-- REQUIREMENT --
Copy each line of the entries that contains the word "unfold".

-- Stored items --
(* ===== verification/RockPaperScissors.v ===== *)
(** * Rock-Paper-Scissors ([RockPaperScissorsGUI], games_gui.py 350-441)

    The page keeps the list [choices] of the computer's weapons, the two
    scores, a score label, a result label and the three weapon buttons.
    [play_round] draws the computer's weapon with [random.choice],
    compares it with the player's, scores the round, and ends the game
    (the result label announces the winner and [toggle_buttons] disables
    the weapons) when a score reaches 3; [reset_game] zeroes the scores
    and enables the weapons again.

    Weapons are the strings of the source; the labels are the strings
    the f-strings build (UTF-8 bytes for the emoji), with [str.upper] as
    [py_upper] and the score rendered by [py_str_int].  The draw of
    [random.choice] is a parameter of [play_round]. *)

From stdpp Require Import base list.
From Stdlib Require Import Ascii String ZArith Lia.
From S2P Require Import Prelude PyStr.

Local Open Scope string_scope.
Local Open Scope Z_scope.

Module RockPaperScissors.

Definition nl : string := String "010"%char EmptyString.

Record state : Type := mkState {
  choices : list string;
  player_score : Z;
  computer_score : Z;
  score_label : string;
  result_label : string;
  rock_enabled : bool;
  paper_enabled : bool;
  scissors_enabled : bool
}.

Definition score_text (p c : Z) : string :=
  "First to 3 wins!" ++ nl ++ "Score: You " ++ py_str_int p ++ " - " ++ py_str_int c ++ " Computer".

Definition msg_tie : string := "🤝 It's a tie!".
Definition msg_round_won : string := "🎉 You win this round!".
Definition msg_round_lost : string := "❌ Computer wins this round!".
Definition msg_game_won : string := "🏆 You won the game! Click 'New Game' to restart.".
Definition msg_game_lost : string := "💻 Computer won the game! Click 'New Game' to restart.".
Definition msg_choose : string := "Choose your weapon!".

Definition update_score_display (s : state) : state :=
  {| s with score_label := score_text (player_score s) (computer_score s) |}.

(** [toggle_buttons(state)], [true] for [tk.NORMAL]. *)
Definition toggle_buttons (b : bool) (s : state) : state :=
  {| s with rock_enabled := b; paper_enabled := b; scissors_enabled := b |}.

(** The [elif] condition of [play_round]. *)
Definition player_beats (p c : string) : bool :=
  (String.eqb p "rock" && String.eqb c "scissors") ||
  (String.eqb p "paper" && String.eqb c "rock") ||
  (String.eqb p "scissors" && String.eqb c "paper").

(** [play_round(player_choice)], with [k] the draw of [random.choice]
    (which raises [IndexError] before any change on an empty list).
    [round_result] starts as [""], so [+=] is the message itself. *)
Definition play_round (player_choice : string) (k : nat) (s : state) : state :=
  match random_choice (choices s) k with
  | None => s
  | Some computer_choice =>
      let s := {| s with result_label := "You chose: " ++ py_upper player_choice ++
                                        " | Computer chose: " ++ py_upper computer_choice |} in
      let '(round_result, s) :=
        if String.eqb player_choice computer_choice then (msg_tie, s)
        else if player_beats player_choice computer_choice
        then (msg_round_won, {| s with player_score := player_score s + 1 |})
        else (msg_round_lost, {| s with computer_score := computer_score s + 1 |}) in
      let s := {| s with result_label := result_label s ++ nl ++ round_result |} in
      let s := update_score_display s in
      if 3 <=? player_score s then toggle_buttons false {| s with result_label := msg_game_won |}
      else if 3 <=? computer_score s then toggle_buttons false {| s with result_label := msg_game_lost |}
      else s
  end.

Definition reset_game (s : state) : state :=
  let s := update_score_display {| s with player_score := 0; computer_score := 0 |} in
  toggle_buttons true {| s with result_label := msg_choose |}.

Definition init : state :=
  {| choices := ["rock"; "paper"; "scissors"]; player_score := 0; computer_score := 0;
     score_label := score_text 0 0; result_label := msg_choose;
     rock_enabled := true; paper_enabled := true; scissors_enabled := true |}.

(** ** The page as a state machine *)

Inductive weapon : Type := Rock | Paper | Scissors.

#[export] Instance weapon_eq_dec : EqDecision weapon.
Proof. solve_decision. Defined.

Definition weapon_name (w : weapon) : string :=
  match w with Rock => "rock" | Paper => "paper" | Scissors => "scissors" end.

Definition weapon_enabled (w : weapon) (s : state) : bool :=
  match w with Rock => rock_enabled s | Paper => paper_enabled s | Scissors => scissors_enabled s end.

(** A weapon button, pressed with the draw it makes, and New Game. *)
Inductive event : Type :=
  | Press (w : weapon) (k : nat)
  | NewGame.

Definition handle (e : event) (s : state) : state :=
  match e with
  | Press w k => if weapon_enabled w s then play_round (weapon_name w) k s else s
  | NewGame => reset_game s
  end.

Definition reachable : state -> Prop := reachable_from (fun s => s = init) (fun _ => True) handle.

(** ** Specification: the game of the rules *)

(** Rock blunts scissors, paper covers rock, scissors cut paper. *)
Inductive beats : weapon -> weapon -> Prop :=
  | rock_scissors : beats Rock Scissors
  | paper_rock : beats Paper Rock
  | scissors_paper : beats Scissors Paper.

(** The computer's weapon for the draw [k]. *)
Definition drawn (k : nat) : weapon :=
  match (k mod 3)%nat with 0%nat => Rock | 1%nat => Paper | _ => Scissors end.

(** The invariant of every reachable page: the scores stay in 0..3 and
    at most one reaches 3; the three weapons are enabled together, and
    exactly while both scores are below 3; a finished game's result label
    names the player who reached 3; the score label shows the scores. *)
Definition inv (s : state) : Prop :=
  choices s = ["rock"; "paper"; "scissors"] /\
  0 <= player_score s <= 3 /\ 0 <= computer_score s <= 3 /\
  ~ (player_score s = 3 /\ computer_score s = 3) /\
  paper_enabled s = rock_enabled s /\ scissors_enabled s = rock_enabled s /\
  (rock_enabled s = true <-> player_score s < 3 /\ computer_score s < 3) /\
  (player_score s = 3 -> result_label s = msg_game_won) /\
  (computer_score s = 3 -> result_label s = msg_game_lost) /\
  score_label s = score_text (player_score s) (computer_score s).

(** ** Lemmas *)

Lemma drawn_choice (k : nat) :
  random_choice ["rock"; "paper"; "scissors"] k = Some (weapon_name (drawn k)).
Proof.
  unfold random_choice, drawn. cbn [Datatypes.length].
  pose proof (Nat.mod_upper_bound k 3 ltac:(lia)).
  destruct (k mod 3)%nat as [|[|[|n]]]; [reflexivity..|lia].
Qed.

Lemma weapon_name_eqb (w v : weapon) :
  String.eqb (weapon_name w) (weapon_name v) = bool_decide (w = v).
Proof. by destruct w, v. Qed.

Lemma player_beats_spec (w v : weapon) :
  player_beats (weapon_name w) (weapon_name v) = true <-> beats w v.
Proof. destruct w, v; simpl; split; intros H; try constructor; inversion H || done. Qed.

(** What a round does to the scores: the computer's weapon is [drawn k],
    and the score of the side whose weapon beats the other's goes up. *)
Lemma play_round_scores (w : weapon) (k : nat) (s : state) :
  choices s = ["rock"; "paper"; "scissors"] ->
  let v := drawn k in
  let p' := if bool_decide (w = v) then player_score s
            else if player_beats (weapon_name w) (weapon_name v) then player_score s + 1
            else player_score s in
  let c' := if bool_decide (w = v) then computer_score s
            else if player_beats (weapon_name w) (weapon_name v) then computer_score s
            else computer_score s + 1 in
  player_score (play_round (weapon_name w) k s) = p' /\
  computer_score (play_round (weapon_name w) k s) = c' /\
  score_label (play_round (weapon_name w) k s) = score_text p' c' /\
  choices (play_round (weapon_name w) k s) = choices s /\
  (3 <= p' -> result_label (play_round (weapon_name w) k s) = msg_game_won) /\
  (p' < 3 -> 3 <= c' -> result_label (play_round (weapon_name w) k s) = msg_game_lost) /\
  (forall u, weapon_enabled u (play_round (weapon_name w) k s) =
     if (3 <=? p') || (3 <=? c') then false else weapon_enabled u s).
Proof.
  intros Hc v p' c'. unfold play_round. rewrite Hc, drawn_choice, weapon_name_eqb.
  subst v p' c'.
  destruct (bool_decide (w = drawn k)); [|destruct (player_beats _ _)]; simpl;
    repeat zcase; simpl; repeat split; intros; try done; try (destruct u; reflexivity); lia.
Qed.

Lemma rps_init_inv : inv init.
Proof. unfold inv; simpl. repeat split; try lia; try done. Qed.

Lemma rps_reset_game_inv (s : state) : inv s -> inv (reset_game s).
Proof. intros Hi. unfold inv; simpl. repeat split; try lia; try done. apply Hi. Qed.

Lemma play_round_inv (w : weapon) (k : nat) (s : state) :
  inv s -> weapon_enabled w s = true -> inv (play_round (weapon_name w) k s).
Proof.
  intros (Hc & Hp & Hq & Hn & Hpe & Hse & Hon & Hwon & Hlost & Hl) Hw.
  assert (Hrun : player_score s < 3 /\ computer_score s < 3).
  { apply Hon. destruct w; simpl in Hw; congruence. }
  destruct (play_round_scores w k s Hc) as (Hp' & Hc' & Hl' & Hch & Hwon' & Hlost' & He').
  pose proof (He' Rock) as HR; pose proof (He' Paper) as HP; pose proof (He' Scissors) as HS.
  simpl in HR, HP, HS. rewrite Hpe in HP. rewrite Hse in HS.
  unfold inv. rewrite Hp', Hc', Hl', Hch, Hc, HR, HP, HS.
  destruct (bool_decide (w = drawn k)); [|destruct (player_beats _ _)];
    repeat zcase; simpl; repeat split; intros; try done; try lia;
    solve [apply Hon; lia | apply Hwon'; lia | apply Hlost'; lia].
Qed.

Lemma rps_handle_inv (e : event) (s : state) : inv s -> inv (handle e s).
Proof.
  intros Hi. destruct e as [w k|]; simpl; [|by apply rps_reset_game_inv].
  destruct (weapon_enabled w s) eqn:Hw; [by apply play_round_inv|done].
Qed.

(** Two different weapons: one of them beats the other. *)
Lemma beats_total (w v : weapon) : w <> v -> ~ beats w v -> beats v w.
Proof. destruct w, v; intros Hne Hb; try done; try constructor; exfalso; apply Hb; constructor. Qed.

(** * Theorems *)

Lemma rps_reachable_wf (s : state) : reachable s -> inv s.
Proof.
  revert s. apply reachable_from_inv; [intros ? ->; apply rps_init_inv|].
  intros s e Hi _. by apply rps_handle_inv.
Qed.

(** C23 (invariant): on every reachable page the scores stay in 0..3 and
    never both reach 3, the three weapon buttons are enabled together and
    exactly while both scores are below 3, a score of 3 is announced by
    the matching "won the game" label, and the score label shows the
    scores. *)
Theorem rps_reachable_inv (s : state) : reachable s -> inv s.
Proof. apply rps_reachable_wf; assumption. Qed.

(** C24 (refinement): pressing an enabled weapon [w] plays one round of
    the game against the computer's weapon [v] drawn by [random.choice]:
    a tie when [v = w] leaves the scores alone, and otherwise the side
    whose weapon beats the other's (rock blunts scissors, paper covers
    rock, scissors cut paper) scores exactly one point. *)
Theorem press_plays_round (w : weapon) (k : nat) (s : state) :
  reachable s -> weapon_enabled w s = true ->
  let s' := handle (Press w k) s in
  let v := drawn k in
  (w = v /\ player_score s' = player_score s /\ computer_score s' = computer_score s) \/
  (beats w v /\ player_score s' = player_score s + 1 /\ computer_score s' = computer_score s) \/
  (beats v w /\ player_score s' = player_score s /\ computer_score s' = computer_score s + 1).
Proof.
  intros Hr Hw s' v. subst s'. simpl. rewrite Hw.
  destruct (play_round_scores w k s (proj1 (rps_reachable_wf s Hr))) as (Hp & Hc & _).
  rewrite Hp, Hc. subst v.
  destruct (decide (w = drawn k)) as [Heq|Hne].
  - left. by rewrite bool_decide_true.
  - right. rewrite bool_decide_false by done.
    destruct (player_beats _ _) eqn:Hb; [left; split; [by apply player_beats_spec|done]|].
    right. split; [|done]. apply beats_total; [done|]. by rewrite <- player_beats_spec, Hb.
Qed.

(** ** Witnesses *)

(** The player wins three rounds with paper against the draw 0 (rock). *)
Definition three_papers : state :=
  foldl (fun s e => handle e s) init [Press Paper 0; Press Paper 0; Press Paper 0].

Lemma rps_reachable_inv_witness : inv three_papers.
Proof. apply rps_reachable_inv, reachable_from_run; [by apply reach_init|repeat constructor]. Defined.

Lemma press_plays_round_witness :
  let s' := handle (Press Scissors 1) init in
  let v := drawn 1 in
  (Scissors = v /\ player_score s' = player_score init /\ computer_score s' = computer_score init) \/
  (beats Scissors v /\ player_score s' = player_score init + 1 /\ computer_score s' = computer_score init) \/
  (beats v Scissors /\ player_score s' = player_score init /\ computer_score s' = computer_score init + 1).
Proof. apply press_plays_round; [by apply reach_init|reflexivity]. Defined.

End RockPaperScissors.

-- EXERCISE OUTPUT --
  unfold random_choice, drawn. cbn [Datatypes.length].
  intros Hc v p' c'. unfold play_round. rewrite Hc, drawn_choice, weapon_name_eqb.
Proof. unfold inv; simpl. repeat split; try lia; try done. Qed.
Proof. intros Hi. unfold inv; simpl. repeat split; try lia; try done. apply Hi. Qed.
  unfold inv. rewrite Hp', Hc', Hl', Hch, Hc, HR, HP, HS.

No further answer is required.